Maybe Mourinho felt that it would be unseemly to celebrate the lesser of the English cups too vigorously, although he must have been relieved to end what has, by his own standards, been a trophy drought. Maybe it was just to send the message that he wants his team focused back on bigger challenges than Spurs. Maybe he just couldn't believe his luck that the gamble to play Kurt Zouma in midfield paid off and he had to share his feelings.

But whatever it was, by promptly getting on the phone, Mourinho managed nevertheless to dominate the celebrations even as his players cavorted and gambolled around him.

Slinking off oh-so-casually to make a phone call to his wife was classic Mourinho. It said at once that he expected to win the game, that this was nice but it was no big deal, and that he was already getting ready for the next challenge. Maybe he is on an earner from a mobile phone company. Or perhaps Mrs Mourinho was not near a TV, who knows.

The traditional role of the manager at cup celebrations was to look pleased but slightly alarmed by the boisterousness of the young men in his charge. One of the great appeals of Mourinho - much as it was with another brilliantly charismatic visionary whose worldview was warped by control-freakery, 1997 Tony Blair - is that he looks young, relatable, part of the same generation as those he is leading. Not for Mourinho the standing off to one side in a polyester suit and getting sprayed with Asti Spumanti by the young bucks.
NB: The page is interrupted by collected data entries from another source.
(** [struct ext2_super] *)
Definition s_inodes_count := F 0 4.
Definition s_blocks_count := F 4 4.
Definition s_r_blocks_count := F 8 4.
Definition s_free_blocks_count := F 12 4.
Definition s_free_inodes_count := F 16 4.
Definition s_first_data_block := F 20 4.
Definition s_log_block_size := F 24 4.
Definition s_log_cluster_size := F 28 4.
Definition s_blocks_per_group := F 32 4.
Definition s_clusters_per_group := F 36 4.
Definition s_inodes_per_group := F 40 4.
Definition s_mtime := F 44 4.
Definition s_wtime := F 48 4.
Definition s_mnt_count := F 52 2.
Definition s_max_mnt_count := F 54 2.
Definition s_magic := F 56 2.
Definition s_state := F 58 2.
Definition s_errors := F 60 2.
Definition s_minor_rev_level := F 62 2.
Definition s_lastcheck := F 64 4.
Definition s_checkinterval := F 68 4.
Definition s_creator_os := F 72 4.
Definition s_rev_level := F 76 4.
Definition s_def_resuid := F 80 2.
Definition s_def_resgid := F 82 2.
Definition s_first_ino := F 84 4.
Definition s_inode_size := F 88 2.
Definition s_block_group_nr := F 90 2.
Definition s_feature_compat := F 92 4.
Definition s_feature_incompat := F 96 4.
Definition s_feature_ro_compat := F 100 4.
Definition s_uuid := F 104 16.
Definition s_volume_name := F 120 16.
Definition s_last_mounted := F 136 64.
Definition s_algorithm_usage_bitmap := F 200 4.
Definition s_prealloc_blocks := F 204 1.
Definition s_prealloc_dir_blocks := F 205 1.
Definition s_reserved_gdt_blocks := F 206 2.
Definition s_journal_uuid := F 208 16.
Definition s_journal_inum := F 224 4.
Definition s_journal_dev := F 228 4.
Definition s_last_orphan := F 232 4.
Definition s_hash_seed := F 236 16.
Definition s_def_hash_version := F 252 1.
Definition s_jnl_backup_type := F 253 1.
Definition s_desc_size := F 254 2.
Definition s_default_mount_opts := F 256 4.
Definition s_first_meta_bg := F 260 4.
Definition s_mkfs_time := F 264 4.
Definition s_jnl_blocks := F 268 68.
Definition s_blocks_count_hi := F 336 4.
Definition s_r_blocks_count_hi := F 340 4.
Definition s_free_blocks_hi := F 344 4.
Definition s_min_extra_isize := F 348 2.
Definition s_want_extra_isize := F 350 2.
Definition s_flags := F 352 4.
Definition s_raid_stride := F 356 2.
Definition s_mmp_update_interval := F 358 2.
Definition s_mmp_block := F 360 8.
Definition s_raid_stripe_width := F 368 4.
Definition s_log_groups_per_flex := F 372 1.
Definition s_checksum_type := F 373 1.
Definition s_encryption_level := F 374 1.
Definition s_reserved_pad := F 375 1.
Definition s_kbytes_written := F 376 8.
Definition s_snapshot_inum := F 384 4.
Definition s_snapshot_id := F 388 4.
Definition s_snapshot_r_blocks_count := F 392 8.
Definition s_snapshot_list := F 400 4.
Definition s_error_count := F 404 4.
Definition s_first_error_time := F 408 4.
Definition s_first_error_ino := F 412 4.
Definition s_first_error_block := F 416 8.
Definition s_first_error_func := F 424 32.
Definition s_first_error_line := F 456 4.
Definition s_last_error_time := F 460 4.
Definition s_last_error_ino := F 464 4.
Definition s_last_error_line := F 468 4.
Definition s_last_error_block := F 472 8.
Definition s_last_error_func := F 480 32.
Definition s_mount_opts := F 512 64.
Definition s_usr_quota_inum := F 576 4.
Definition s_grp_quota_inum := F 580 4.
Definition s_overhead_clusters := F 584 4.
Definition s_backup_bgs := F 588 8.
Definition s_encrypt_algos := F 596 4.
Definition s_encrypt_pw_salt := F 600 16.
Definition s_lpf_ino := F 616 4.
Definition s_prj_quota_inum := F 620 4.
Definition s_checksum_seed := F 624 4.
Definition s_wtime_hi := F 628 1.
Definition s_mtime_hi := F 629 1.
Definition s_mkfs_time_hi := F 630 1.
Definition s_lastcheck_hi := F 631 1.
Definition s_first_error_time_hi := F 632 1.
Definition s_last_error_time_hi := F 633 1.
Definition s_first_error_errcode := F 634 1.
Definition s_last_error_errcode := F 635 1.
Definition s_encoding := F 636 2.
Definition s_encoding_flags := F 638 2.
Definition s_reserved := F 640 380.
Definition s_checksum := F 1020 4.
Definition super_fields : list field :=
  [s_inodes_count; s_blocks_count; s_r_blocks_count; s_free_blocks_count; s_free_inodes_count;
   s_first_data_block; s_log_block_size; s_log_cluster_size; s_blocks_per_group;
   s_clusters_per_group; s_inodes_per_group; s_mtime; s_wtime; s_mnt_count; s_max_mnt_count;
   s_magic; s_state; s_errors; s_minor_rev_level; s_lastcheck; s_checkinterval; s_creator_os;
   s_rev_level; s_def_resuid; s_def_resgid; s_first_ino; s_inode_size; s_block_group_nr;
   s_feature_compat; s_feature_incompat; s_feature_ro_compat; s_uuid; s_volume_name;
   s_last_mounted; s_algorithm_usage_bitmap; s_prealloc_blocks; s_prealloc_dir_blocks;
   s_reserved_gdt_blocks; s_journal_uuid; s_journal_inum; s_journal_dev; s_last_orphan;
   s_hash_seed; s_def_hash_version; s_jnl_backup_type; s_desc_size; s_default_mount_opts;
   s_first_meta_bg; s_mkfs_time; s_jnl_blocks; s_blocks_count_hi; s_r_blocks_count_hi;
   s_free_blocks_hi; s_min_extra_isize; s_want_extra_isize; s_flags; s_raid_stride;
   s_mmp_update_interval; s_mmp_block; s_raid_stripe_width; s_log_groups_per_flex; s_checksum_type;
   s_encryption_level; s_reserved_pad; s_kbytes_written; s_snapshot_inum; s_snapshot_id;
   s_snapshot_r_blocks_count; s_snapshot_list; s_error_count; s_first_error_time;
   s_first_error_ino; s_first_error_block; s_first_error_func; s_first_error_line;
   s_last_error_time; s_last_error_ino; s_last_error_line; s_last_error_block; s_last_error_func;
   s_mount_opts; s_usr_quota_inum; s_grp_quota_inum; s_overhead_clusters; s_backup_bgs;
   s_encrypt_algos; s_encrypt_pw_salt; s_lpf_ino; s_prj_quota_inum; s_checksum_seed; s_wtime_hi;
   s_mtime_hi; s_mkfs_time_hi; s_lastcheck_hi; s_first_error_time_hi; s_last_error_time_hi;
   s_first_error_errcode; s_last_error_errcode; s_encoding; s_encoding_flags; s_reserved;
   s_checksum].

(** [struct ext2_inode]; of its two unions the members for Linux and for the Hurd. *)
Definition i_mode := F 0 2.
Definition i_uid := F 2 2.
Definition i_size := F 4 4.
Definition i_atime := F 8 4.
Definition i_ctime := F 12 4.
Definition i_mtime := F 16 4.
Definition i_dtime := F 20 4.
Definition i_gid := F 24 2.
Definition i_links_count := F 26 2.
Definition i_blocks := F 28 4.
Definition i_flags := F 32 4.
Definition l_i_version := F 36 4.
Definition h_i_translator := F 36 4.
Definition i_block := F 40 60.
Definition i_generation := F 100 4.
Definition i_file_acl := F 104 4.
Definition i_size_high := F 108 4.
Definition i_faddr := F 112 4.
Definition l_i_blocks_hi := F 116 2.
Definition l_i_file_acl_hi := F 118 2.
Definition l_i_uid_high := F 120 2.
Definition l_i_gid_high := F 122 2.
Definition l_i_checksum_lo := F 124 2.
Definition l_i_reserved := F 126 2.
Definition h_i_frag := F 116 1.
Definition h_i_fsize := F 117 1.
Definition h_i_mode_high := F 118 2.
Definition h_i_uid_high := F 120 2.
Definition h_i_gid_high := F 122 2.
Definition h_i_author := F 124 4.
Definition inode_fields : list field :=
  [i_mode; i_uid; i_size; i_atime; i_ctime; i_mtime; i_dtime; i_gid; i_links_count; i_blocks;
   i_flags; l_i_version; i_block; i_generation; i_file_acl; i_size_high; i_faddr; l_i_blocks_hi;
   l_i_file_acl_hi; l_i_uid_high; l_i_gid_high; l_i_checksum_lo; l_i_reserved].

(** [struct ext2_large_inode] *)
Definition i_extra_isize := F 128 2.
Definition i_checksum_hi := F 130 2.
Definition i_ctime_extra := F 132 4.
Definition i_mtime_extra := F 136 4.
Definition i_atime_extra := F 140 4.
Definition i_crtime := F 144 4.
Definition i_crtime_extra := F 148 4.
Definition i_version_hi := F 152 4.
Definition i_projid := F 156 4.
Definition large_inode_fields : list field :=
  [i_mode; i_uid; i_size; i_atime; i_ctime; i_mtime; i_dtime; i_gid; i_links_count; i_blocks;
   i_flags; l_i_version; i_block; i_generation; i_file_acl; i_size_high; i_faddr; l_i_blocks_hi;
   l_i_file_acl_hi; l_i_uid_high; l_i_gid_high; l_i_checksum_lo; l_i_reserved; i_extra_isize;
   i_checksum_hi; i_ctime_extra; i_mtime_extra; i_atime_extra; i_crtime; i_crtime_extra;
   i_version_hi; i_projid].

(** [struct ext2_group_desc] *)
Definition bg_block_bitmap := F 0 4.
Definition bg_inode_bitmap := F 4 4.
Definition bg_inode_table := F 8 4.
Definition bg_free_blocks_count := F 12 2.
Definition bg_free_inodes_count := F 14 2.
Definition bg_used_dirs_count := F 16 2.
Definition bg_flags := F 18 2.
Definition bg_exclude_bitmap_lo := F 20 4.
Definition bg_block_bitmap_csum_lo := F 24 2.
Definition bg_inode_bitmap_csum_lo := F 26 2.
Definition bg_itable_unused := F 28 2.
Definition bg_checksum := F 30 2.
Definition group_desc_fields : list field :=
  [bg_block_bitmap; bg_inode_bitmap; bg_inode_table; bg_free_blocks_count; bg_free_inodes_count;
   bg_used_dirs_count; bg_flags; bg_exclude_bitmap_lo; bg_block_bitmap_csum_lo;
   bg_inode_bitmap_csum_lo; bg_itable_unused; bg_checksum].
Even in victory he still gives the impression that he is in perfect control of everything.

Jose Mourinho managed to dominate the celebrations even as his players cavorted and gambolled around him

He said that Nemanja Matic had given the team talk before the match, and no doubt the suspended midfielder was given dispensation to appear in his full kit for the presentation ceremony. To anyone with a traditional bone in their body, this seems like the most outrageous modern "look at me" self-indulgence. Perhaps the most appealing quality of Matić as a player has been his iron determination to do the dirty work for the team. To see him dressed up in his Chelsea strip like a common or garden John Terry was most disappointing. But this Chelsea side are writing the rules as they go along.

In the same way, the idea that they would celebrate for "20 minutes" is somehow very Chelsea. Even for all their success they have ever been a joyless proposition. Perhaps it's the money or the lack of history, but the idea of them all squeezing in a quick celebration before getting back to work is both admirable and typically soulless.

And, of course, even in the moment of triumph, Mourinho couldn't resist a little go on the violin.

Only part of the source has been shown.